▶ [TASK DATA]:

########################################

Lemma get_or_empty_field o d k : get_or_empty (default JNull o) = Ok d -> field_of k o = dict_get k d.
Proof.
  destruct o as [v|]; [|by intros [= <-]]. destruct v; cbn; try (case_match; [done|by intros [= <-]]); by intros [= <-].
Qed.

Lemma location_named schema d props name l :
  get_or_empty schema = Ok d -> get_or_empty (default JNull (dict_get "properties" d)) = Ok props -> location_of props name = Ok l ->
  match l with
  | in_path => named_location schema name = Some "path"
  | in_header => named_location schema name = Some "header"
  | in_body => named_location schema name = Some "body"
  | in_query => forall t, named_location schema name = Some t -> t ∉ ["path"; "header"; "body"]
  end.
Proof.
  intros Hs Hp Hl. unfold location_of in Hl. apply bind_Ok in Hl as (prop & Hn & [= <-]). unfold named_location.
  rewrite (get_or_empty_field (Some schema) _ _ Hs), (get_or_empty_field _ _ _ Hp), (get_or_empty_field _ _ _ Hn).
  unfold PARAM_LOC_KEY. destruct (dict_get "x-meho-param-loc" prop) as [[| | | |t| |]|]; try done.
  destruct (decide (t ∈ ["path"; "header"; "body"])) as [Ht|Ht].
  - repeat (apply elem_of_cons in Ht as [->|Ht]; [done|]). by apply elem_of_nil in Ht.
  - repeat case_match; try (by destruct Ht; set_solver). all: by intros ? [= <-].
Qed.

########################################

▶ [PROBLEM]: Please make an exact copy of every record, leaving nothing out.

▶ [SOLUTION FOR THIS EXERCISE]:
Lemma get_or_empty_field o d k : get_or_empty (default JNull o) = Ok d -> field_of k o = dict_get k d.
Proof.
  destruct o as [v|]; [|by intros [= <-]]. destruct v; cbn; try (case_match; [done|by intros [= <-]]); by intros [= <-].
Qed.

Lemma location_named schema d props name l :
  get_or_empty schema = Ok d -> get_or_empty (default JNull (dict_get "properties" d)) = Ok props -> location_of props name = Ok l ->
  match l with
  | in_path => named_location schema name = Some "path"
  | in_header => named_location schema name = Some "header"
  | in_body => named_location schema name = Some "body"
  | in_query => forall t, named_location schema name = Some t -> t ∉ ["path"; "header"; "body"]
  end.
Proof.
  intros Hs Hp Hl. unfold location_of in Hl. apply bind_Ok in Hl as (prop & Hn & [= <-]). unfold named_location.
  rewrite (get_or_empty_field (Some schema) _ _ Hs), (get_or_empty_field _ _ _ Hp), (get_or_empty_field _ _ _ Hn).
  unfold PARAM_LOC_KEY. destruct (dict_get "x-meho-param-loc" prop) as [[| | | |t| |]|]; try done.
  destruct (decide (t ∈ ["path"; "header"; "body"])) as [Ht|Ht].
  - repeat (apply elem_of_cons in Ht as [->|Ht]; [done|]). by apply elem_of_nil in Ht.
  - repeat case_match; try (by destruct Ht; set_solver). all: by intros ? [= <-].
Qed.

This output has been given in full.